DISTINCT processing is done by the index. However you do need to specify the following in the where clause as GSI does not index MISSING or NULL values;
select distinct type from default where type is not missing and type is not null;
We are adding covering indexes to address this issue. As @cihangirb indicated, here is the correct query, which will automatically benefit when we add covering indexes:
select distinct type from default where type is not null;
A slight tweak to @cihangirb’s note: GSI does not index MISSING, but it does index NULL.
If the entire bucket has docs with type and not a lot of documents are missing type, the index adds an additional hop. scanning the bucket seems more efficient.
What is the total number of documents being returned with the query. If the number of documents is large then the fetch between query engine and the couchbase server could be the bottleneck.
If that is the case then we would try increasing some of the system parameters to increase the fetch throughput
the result set, currently is only about 20-30 rows. not much at all.
we have renamed nickel to nyquill (nyql) until we get proper indexes from couchbase - joking aside, n1ql is very useful and we would love to see couchbase push to massively improve performance. we’ll keep using it in the meantime, but with the nyquill name since it does put a few devs to sleep.

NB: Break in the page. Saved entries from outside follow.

Lemma adjustment_replayed_witness :
  adjust_sample 900 (snd (adjust_sample 100 stocked)) = adjust_sample 100 stocked.
Proof.
  destruct (validate_request "body") as [request|] eqn:Ev; [|vm_compute in Ev; discriminate].
  pose proof (committed_outcome _ _ _ _ _
    (wp_adjust_directly seller_session request (mkRateConfig 120 20 2) 100 stocked)) as Ho.
  assert (Hr : request = mkValidated sample_wire 7 "{}") by (vm_compute in Ev; by injection Ev as <-). subst request.
  assert (Es : committed (adjust_directly seller_session (mkValidated sample_wire 7 "{}") (mkRateConfig 120 20 2) 100) stocked
               = (inr (fst (adjust_sample 100 stocked)), snd (adjust_sample 100 stocked))) by (vm_compute; reflexivity).
  rewrite Es in Ho. destruct Ho as (l & event & Ha). clear Es.
  generalize dependent (adjust_sample 100 stocked). intros [response db'] Ha. unfold adjust_sample.
  assert (Hc : covers_inventory_service seller_session = true) by (vm_compute; reflexivity).
  assert (Hs : is_Some (from_values (mkRateSettings None None None)))
    by (exists (mkRateConfig 120 20 2); vm_compute; reflexivity).
  apply (adjustment_replayed (mkRateSettings None None None) None seller_session "body" 900 id 100
    response l event (mkValidated sample_wire 7 "{}") stocked db' 900 db' Ev Hc Hs Ha).
  apply rtc_once, step_tick. lia.
Defined.
(* ===== verification/DropContract.v ===== *)
(** * What a drop promises

    The gate of [handlers/drops.rs] and the editions it numbers, and the one
    promise its books do not keep after a paid order is cancelled. *)

From S2P Require Import Prelude Domain StateMachines Store Commands Actions Drops Holds Pickup.
From S2P Require Import DigitalManual Cancellation Payment Within Executor Samples ReviewContract DropBooks System.

Section Contract.
Context {crate : UuidCrate} (now : Time).

(** The drop gate: a hold is accepted only while the drop is live by
    server time, takes exactly its units from what remains (never below zero),
    counts them against the buyer and keeps the buyer within the limit; every
    other drop is untouched by the accounting. *)
Theorem drop_gate_sound db k d buyer units command_id d' db' :
  drops_ok now db -> drops db !! k = Some d ->
  enforce_drop_gate d buyer units command_id now db = Done d' db' ->
  gated now buyer units k d d' db db' /\ drops_ok now db' /\ drops_only db db' /\
  derived_state (d_starts_at d) (d_ends_at d) now = DLive.
Proof.
  intros Hok Hk E.
  destruct (wp_Done _ _ _ _ _ _ (wp_enforce_drop_gate now db k d buyer units command_id Hok Hk) E)
    as (Hok' & Hf & _ & Hg).
  do 3 (split; [done|]). destruct Hg as (_ & Hl & _). unfold effective_state in Hl.
  destruct (is_active_state (d_state d)) eqn:Ha; [done|]. by destruct (d_state d).
Qed.

(** Editions are numbered without gaps: a confirmation gives the order
    the next number after the drop's paid count, at most the total, and ends
    the drop as sold out exactly when that was the last one of a live drop. *)
Theorem edition_is_next db k actor command_id e db' :
  drops_ok now db -> record_paid_unit k actor command_id now db = Done e db' ->
  exists d d', drops db !! k = Some d /\ drops db' !! k = Some d' /\
    e = d_paid_quantity d + 1 /\ 1 <= e <= d_total_quantity d /\ d_paid_quantity d' = e /\
    (d_state d' = DEndedSoldOut <->
       (e = d_total_quantity d /\ effective_state d now = DLive) \/ d_state d = DEndedSoldOut) /\
    drops_ok now db'.
Proof.
  intros Hok E.
  destruct (wp_Done _ _ _ _ _ _ (wp_record_paid_unit now db k actor command_id Hok) E)
    as (Hok' & _ & _ & d & d' & Hd & Hd' & -> & Hp & Hle & _ & _ & Hs).
  destruct (drop_check_bounds d (dk_check _ _ _ _ (dk_row _ _ Hok k d Hd))) as (_ & Hb & _).
  exists d, d'. do 2 (split; [done|]). split; [done|]. split; [lia|]. split; [done|].
  split; [|done]. rewrite Hs, Hp.
  destruct (_ =? _) eqn:E1; reflect_bools; simpl.
  - case_bool_decide as E2; [tauto|]. split; [|intros [[_ ?]|Hd2]; [done|]].
    + unfold effective_state, derived_state in *. destruct (d_state d); simpl in *; try done;
        repeat case_match; try done; auto.
    + unfold effective_state. by rewrite Hd2.
  - split; [|intros [[? _]|Hd2]; [done|]].
    + unfold effective_state, derived_state in *. destruct (d_state d); simpl in *; try done;
        repeat case_match; try done; auto.
    + unfold effective_state. by rewrite Hd2.
Qed.
(** A confirmation numbers an edition after the guards, which touch no drop. *)
Lemma confirm_counts_edition db k o actor command_id payment keys result db' :
  drops_ok now db -> o_drop_aggregate_id o = Some k ->
  confirm_order actor command_id payment o keys now db = Done result db' ->
  exists d, drops db !! k = Some d /\ d_paid_quantity d + 1 <= d_total_quantity d.
Proof.
  intros Hok Ho E. unfold confirm_order in E. apply bind_Done in E as ([] & db1 & E1 & E).
  apply bind_Done in E as (edition & db2 & E2 & _).
  assert (Hsame : same (fun db => (drops db, drop_purchases db)) db db1).
  { eapply (within_Done (same _)); [|exact E1].
    unfold confirm_guards, unpinnable, flip_winning_reservation. same_run. }
  injection Hsame as Ed Ep. unfold assign_edition in E2. rewrite Ho in E2.
  apply bind_Done in E2 as (e & db3 & E3 & _).
  destruct (edition_is_next db1 k actor command_id e db3 (drops_ok_same now db db1 Ed Ep Hok) E3)
    as (d & _ & Hd & _ & -> & Hb & _).
  exists d. rewrite <- Ed. split; [done|lia].
Qed.

(** The paid count of a drop is not taken back when a paid order is
    cancelled.  Returning units to a drop puts them back on sale and leaves the
    count of paid units as it was; and when that count has reached the drop's
    total, no order of the drop can be confirmed any more, by any actor or
    payment, although returned units can still be held.  So the last buyers of
    a drop whose units were resold cannot complete their purchase. *)
Theorem resold_unit_cannot_be_confirmed db k d :
  drops_ok now db -> drops db !! k = Some d ->
  (forall buyer units db', credit_drop_release k buyer units now db = Done true db' ->
     exists d', drops db' !! k = Some d' /\
       d_remaining_quantity d' = d_remaining_quantity d + units /\
       d_paid_quantity d' = d_paid_quantity d /\ d_total_quantity d' = d_total_quantity d) /\
  (d_paid_quantity d = d_total_quantity d ->
   forall actor command_id payment o keys result db', o_drop_aggregate_id o = Some k ->
     confirm_order actor command_id payment o keys now db <> Done result db').
Proof.
  intros Hok Hd. split.
  - intros buyer units db' E. unfold credit_drop_release in E. apply bind_Done in E as (row & db1 & E1 & E).
    injection E1 as <- <-. rewrite Hd in E. apply bind_Done in E as (credited & db1 & E1 & E).
    apply update_where_Done in E1. destruct credited as [w|]; [|discriminate].
    destruct E1 as (d0 & Hd0 & _ & _ & -> & ->). rewrite Hd in Hd0. injection Hd0 as <-.
    apply bind_Done in E as (debited & db2 & E2 & [= _ ->]). apply update_where_Done in E2.
    assert (Ed : drops db' = <[k := d <| d_remaining_quantity := d_remaining_quantity d + units |>
      <| d_revision := d_revision d + 1 |> <| d_updated_at := now |>]> (drops db)).
    { destruct debited as [p|]; [by destruct E2 as (? & _ & _ & _ & _ & ->)|by destruct E2 as [-> _]]. }
    rewrite Ed, lookup_insert_eq. by eexists.
  - intros Hp actor command_id payment o keys result db' Ho E.
    destruct (confirm_counts_edition _ _ _ _ _ _ _ _ _ Hok Ho E) as (d' & Hd' & Hlt).
    rewrite Hd in Hd'. injection Hd' as <-. lia.
Qed.
End Contract.

#[local] Existing Instance sample_crate.
#[local] Existing Instance sample_locks_crates.

Abbreviation sample_key := (drop_aggregate_id sally "d").

Lemma drop_gate_sound_witness :
  exists d' db', enforce_drop_gate sample_drop alice 2 5 100 drop_shelf = Done d' db' /\
    gated 100 alice 2 sample_key sample_drop d' drop_shelf db'.
Proof.
  assert (E : exists d' db', enforce_drop_gate sample_drop alice 2 5 100 drop_shelf = Done d' db')
    by (vm_compute; eauto).
  destruct E as (d' & db' & E). exists d', db'. split; [exact E|].
  exact (proj1 (drop_gate_sound 100 drop_shelf sample_key sample_drop alice 2 5 d' db'
                  (Books.inv_drops _ _ drop_shelf_inv) eq_refl E)).
Defined.

Lemma edition_is_next_witness :
  exists e db', record_paid_unit sample_key sally 5 100 drop_shelf = Done e db' /\ 1 <= e <= 5.
Proof.
  assert (E : exists e db', record_paid_unit sample_key sally 5 100 drop_shelf = Done e db')
    by (vm_compute; eauto).
  destruct E as (e & db' & E). exists e, db'. split; [exact E|].
  destruct (edition_is_next 100 drop_shelf sample_key sally 5 e db'
              (Books.inv_drops _ _ drop_shelf_inv) E) as (d & d' & Hd & _ & _ & Hb & _).
  assert (d_total_quantity d = 5) as <-; [|exact Hb].
  assert (drops drop_shelf !! sample_key = Some sample_drop) as Hs by reflexivity.
  rewrite Hs in Hd. injection Hd as <-. reflexivity.
Defined.

(** ** A paid unit that comes back *)

Definition claim_of (buyer : Pubky) (command_id : Uuid) : H unit :=
  let* row := fetch_drop_for_update sample_key in
  let* drop := or_fail row RowNotFound in
  do* enforce_drop_gate drop buyer 1 command_id 100 in
  ret tt.

(** Two units, both paid once; the order of the first was cancelled, so one
    is on sale again. *)
Definition returned_unit : Db :=
  drop_shelf
    <| drops := {[ sample_key := sample_drop <| d_total_quantity := 2 |>
                                   <| d_remaining_quantity := 1 |> <| d_paid_quantity := 2 |> ]} |>
    <| drop_purchases := {[ (sample_key, bob) := mkDropPurchase 1 2 ]} |>.

Lemma returned_unit_ok : drops_ok 100 returned_unit.
Proof.
  split.
  - intros k d Hd.
    change (({[sample_key := sample_drop <| d_total_quantity := 2 |> <| d_remaining_quantity := 1 |>
      <| d_paid_quantity := 2 |>]} : gmap string DropRow) !! k = Some d) in Hd.
    by apply lookup_singleton_Some in Hd as [<- <-].
  - intros k b p Hp.
    change (({[(sample_key, bob) := mkDropPurchase 1 2]} : gmap (string * string) DropPurchaseRow) !! (k, b)
      = Some p) in Hp.
    apply lookup_singleton_Some in Hp as [[= <- <-] <-]. split; [reflexivity|]. eexists.
    split; [vm_compute; reflexivity|reflexivity].
Qed.

(** [carol] may hold the unit, but not pay for it. *)
Lemma resold_unit_cannot_be_confirmed_witness :
  (exists db', claim_of carol 4 returned_unit = Done tt db') /\
  forall payment keys result db', confirm_order carol 5 payment
    ((sample_order 7 8 carol [sample_line "a" 1]) <| o_drop_aggregate_id := Some sample_key |>)
    keys 100 returned_unit <> Done result db'.
Proof.
  split; [vm_compute; by eexists|]. intros payment keys result db'.
  apply (resold_unit_cannot_be_confirmed 100 returned_unit sample_key
    (sample_drop <| d_total_quantity := 2 |> <| d_remaining_quantity := 1 |> <| d_paid_quantity := 2 |>)
    returned_unit_ok); reflexivity.
Defined.
(* ===== verification/GrantContract.v ===== *)
(** * The contract of grant flows

    The statements and transactions of [grant.rs] and [auth.rs] interleave
    freely: requests, workers holding leases, the reaper and time are the
    steps of one relation.  Along every run a flow follows its life cycle and
    keeps secrets only while it needs them, its ticket and its claim are each
    served once, the bearer a claim hands out opens the session of the pubky
    the flow was created for, and an AuthToken is accepted once. *)

From stdpp Require Import sorting pretty.
From S2P Require Import Prelude Domain Json Seal Text Pubky Store LocksKeys Records Inventory Samples Grants.

(** ** Rows *)

Definition flow_edge (a b : FlowStatus) : bool :=
  match a, b with
  | FAwaiting, (FAwaiting | FVerifying | FCancelled | FExpired) => true
  | FVerifying, (FVerifying | FAwaiting | FComplete | FMismatch | FInvalid | FFailed) => true
  | FComplete, FComplete | FMismatch, FMismatch | FExpired, FExpired
  | FCancelled, FCancelled | FInvalid, FInvalid | FFailed, FFailed => true
  | _, _ => false
  end.

(** What no statement changes of a row. *)
Definition flow_identity (f : FlowRow) :=
  (g_expected_pubky f, g_assertion_jti f, g_client_id f, g_cpk f, g_result_cpk f,
   (g_key_epoch f, g_hash_epoch f, g_delivery_hash f, g_created_at f, g_expires_at f)).

(** A row before and after a step; [fresh] are the owners drawn by it,
    [served] says that it may deliver a ticket. *)
Record row_edge (served : Prop) (fresh : Uuid -> Prop) (f f' : FlowRow) : Prop := {
  re_identity : flow_identity f' = flow_identity f;
  re_status : flow_edge (g_status f) (g_status f') = true;
  re_version : g_version f <= g_version f';
  re_delivered : g_token_delivered_at f' = g_token_delivered_at f \/
                 (served /\ g_token_delivered_at f = None);
  re_claimed : forall t, g_claimed_at f = Some t -> g_claimed_at f' = Some t;
  re_owner : g_lease_owner f' = g_lease_owner f \/ g_lease_owner f' = None \/
             exists o, g_lease_owner f' = Some o /\ fresh o;
}.

Definition no_result (f : FlowRow) : Prop :=
  g_token_hash f = None /\ g_token_expires_at f = None /\ g_token_delivered_at f = None /\
  g_payload_sealed f = None /\ g_session_id f = None /\ g_claimed_at f = None.

Definition unowned (f : FlowRow) : Prop := g_lease_owner f = None /\ g_lease_until f = None.

(** Over without a result: no secret is left. *)
Definition row_over (f : FlowRow) : Prop :=
  g_state_sealed f = None /\ unowned f /\ is_Some (g_terminal_at f) /\ is_Some (g_terminal_code f) /\
  no_result f.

we did a test where we indexed every single query we use in the mentioned script - used explain to double check if the indexes were being used, and then guess what - script execution time went from 45secs to 66secs . we then deleted all the indexes.
Well that nyquill for you is like red bull for us. What is the total number of documents in the bucket ? Even if the final result-set is small, the query could still be fetching a large number of documents.
You also could try using view indexes and see if that improves things. I doubt that it would but it’d be worth a try. To create an index using view you need to do replace USING GSI with USING VIEW.